- **RECORDS TO PROCESS**
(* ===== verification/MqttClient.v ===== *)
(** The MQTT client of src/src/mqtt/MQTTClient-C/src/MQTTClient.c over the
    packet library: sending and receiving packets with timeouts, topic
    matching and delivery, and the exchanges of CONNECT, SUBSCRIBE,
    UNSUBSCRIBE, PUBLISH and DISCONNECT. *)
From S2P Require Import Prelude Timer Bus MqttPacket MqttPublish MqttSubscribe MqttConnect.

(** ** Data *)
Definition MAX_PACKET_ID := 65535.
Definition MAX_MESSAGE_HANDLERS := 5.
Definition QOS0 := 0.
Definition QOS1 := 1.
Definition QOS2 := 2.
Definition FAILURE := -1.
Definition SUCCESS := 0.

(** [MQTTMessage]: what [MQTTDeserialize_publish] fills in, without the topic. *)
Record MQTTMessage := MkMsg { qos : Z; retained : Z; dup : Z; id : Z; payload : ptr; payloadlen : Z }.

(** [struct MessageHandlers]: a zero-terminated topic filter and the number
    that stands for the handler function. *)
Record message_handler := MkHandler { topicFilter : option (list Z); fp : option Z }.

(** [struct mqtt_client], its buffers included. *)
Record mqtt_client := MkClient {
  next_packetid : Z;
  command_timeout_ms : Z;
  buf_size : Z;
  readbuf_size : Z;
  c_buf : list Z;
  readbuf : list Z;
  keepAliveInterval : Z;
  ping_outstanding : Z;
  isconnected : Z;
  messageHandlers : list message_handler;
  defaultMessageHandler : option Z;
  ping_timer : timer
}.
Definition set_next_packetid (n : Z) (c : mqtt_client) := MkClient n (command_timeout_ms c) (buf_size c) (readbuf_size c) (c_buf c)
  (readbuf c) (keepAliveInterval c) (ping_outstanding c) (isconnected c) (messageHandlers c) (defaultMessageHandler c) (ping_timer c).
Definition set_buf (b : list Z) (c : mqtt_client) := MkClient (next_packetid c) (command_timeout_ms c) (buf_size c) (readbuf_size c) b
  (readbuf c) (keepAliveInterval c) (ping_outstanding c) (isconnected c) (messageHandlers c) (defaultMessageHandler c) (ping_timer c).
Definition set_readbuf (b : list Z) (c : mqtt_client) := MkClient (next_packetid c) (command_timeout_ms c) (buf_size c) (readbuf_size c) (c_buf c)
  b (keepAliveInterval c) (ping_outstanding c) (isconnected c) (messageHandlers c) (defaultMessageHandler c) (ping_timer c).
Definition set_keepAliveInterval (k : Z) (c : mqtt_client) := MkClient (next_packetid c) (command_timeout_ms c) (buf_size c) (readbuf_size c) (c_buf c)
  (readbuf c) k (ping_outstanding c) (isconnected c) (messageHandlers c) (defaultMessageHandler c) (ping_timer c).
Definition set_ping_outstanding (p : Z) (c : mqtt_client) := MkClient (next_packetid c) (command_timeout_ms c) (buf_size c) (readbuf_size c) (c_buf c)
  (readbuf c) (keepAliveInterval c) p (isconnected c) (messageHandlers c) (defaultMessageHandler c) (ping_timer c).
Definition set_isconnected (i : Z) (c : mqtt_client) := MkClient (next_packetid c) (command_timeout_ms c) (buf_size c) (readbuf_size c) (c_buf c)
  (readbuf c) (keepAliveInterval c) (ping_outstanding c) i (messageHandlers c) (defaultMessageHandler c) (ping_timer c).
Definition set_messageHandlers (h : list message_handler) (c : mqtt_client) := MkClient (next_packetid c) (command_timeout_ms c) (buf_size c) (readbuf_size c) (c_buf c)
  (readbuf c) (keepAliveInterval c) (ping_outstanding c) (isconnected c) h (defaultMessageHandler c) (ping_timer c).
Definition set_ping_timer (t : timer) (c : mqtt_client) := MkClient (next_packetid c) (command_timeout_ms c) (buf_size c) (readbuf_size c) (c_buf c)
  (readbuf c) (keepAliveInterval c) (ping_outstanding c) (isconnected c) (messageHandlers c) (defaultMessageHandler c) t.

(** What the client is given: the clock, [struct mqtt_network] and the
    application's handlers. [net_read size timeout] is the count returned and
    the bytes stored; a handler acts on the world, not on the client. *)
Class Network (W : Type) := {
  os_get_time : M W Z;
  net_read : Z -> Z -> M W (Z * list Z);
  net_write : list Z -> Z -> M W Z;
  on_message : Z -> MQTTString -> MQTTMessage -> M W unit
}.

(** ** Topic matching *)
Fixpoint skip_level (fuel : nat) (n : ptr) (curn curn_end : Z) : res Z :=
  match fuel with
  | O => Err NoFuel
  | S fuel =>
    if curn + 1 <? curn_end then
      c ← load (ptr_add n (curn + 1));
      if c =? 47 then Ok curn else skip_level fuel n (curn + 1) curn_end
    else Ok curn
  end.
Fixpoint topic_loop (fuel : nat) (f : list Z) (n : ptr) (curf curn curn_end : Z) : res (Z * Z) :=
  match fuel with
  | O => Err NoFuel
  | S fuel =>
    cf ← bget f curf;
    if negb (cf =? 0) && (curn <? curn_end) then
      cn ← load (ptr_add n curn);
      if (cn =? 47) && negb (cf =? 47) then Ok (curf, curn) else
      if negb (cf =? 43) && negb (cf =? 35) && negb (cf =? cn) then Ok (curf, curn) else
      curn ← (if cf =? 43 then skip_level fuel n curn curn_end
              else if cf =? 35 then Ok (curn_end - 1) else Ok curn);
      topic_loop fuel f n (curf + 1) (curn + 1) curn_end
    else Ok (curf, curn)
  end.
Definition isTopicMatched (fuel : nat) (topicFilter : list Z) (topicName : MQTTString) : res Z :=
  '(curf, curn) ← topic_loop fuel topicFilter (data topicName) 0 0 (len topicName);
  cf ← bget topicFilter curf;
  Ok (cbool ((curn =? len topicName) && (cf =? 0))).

- **EXERCISE BRIEF**
Write out the records exactly, starting at the first line and stopping after the line that contains "Definition MAX_PACKET_ID := 65535.".

- **TASK OUTPUT**
(* ===== verification/MqttClient.v ===== *)
(** The MQTT client of src/src/mqtt/MQTTClient-C/src/MQTTClient.c over the
    packet library: sending and receiving packets with timeouts, topic
    matching and delivery, and the exchanges of CONNECT, SUBSCRIBE,
    UNSUBSCRIBE, PUBLISH and DISCONNECT. *)
From S2P Require Import Prelude Timer Bus MqttPacket MqttPublish MqttSubscribe MqttConnect.

(** ** Data *)
Definition MAX_PACKET_ID := 65535.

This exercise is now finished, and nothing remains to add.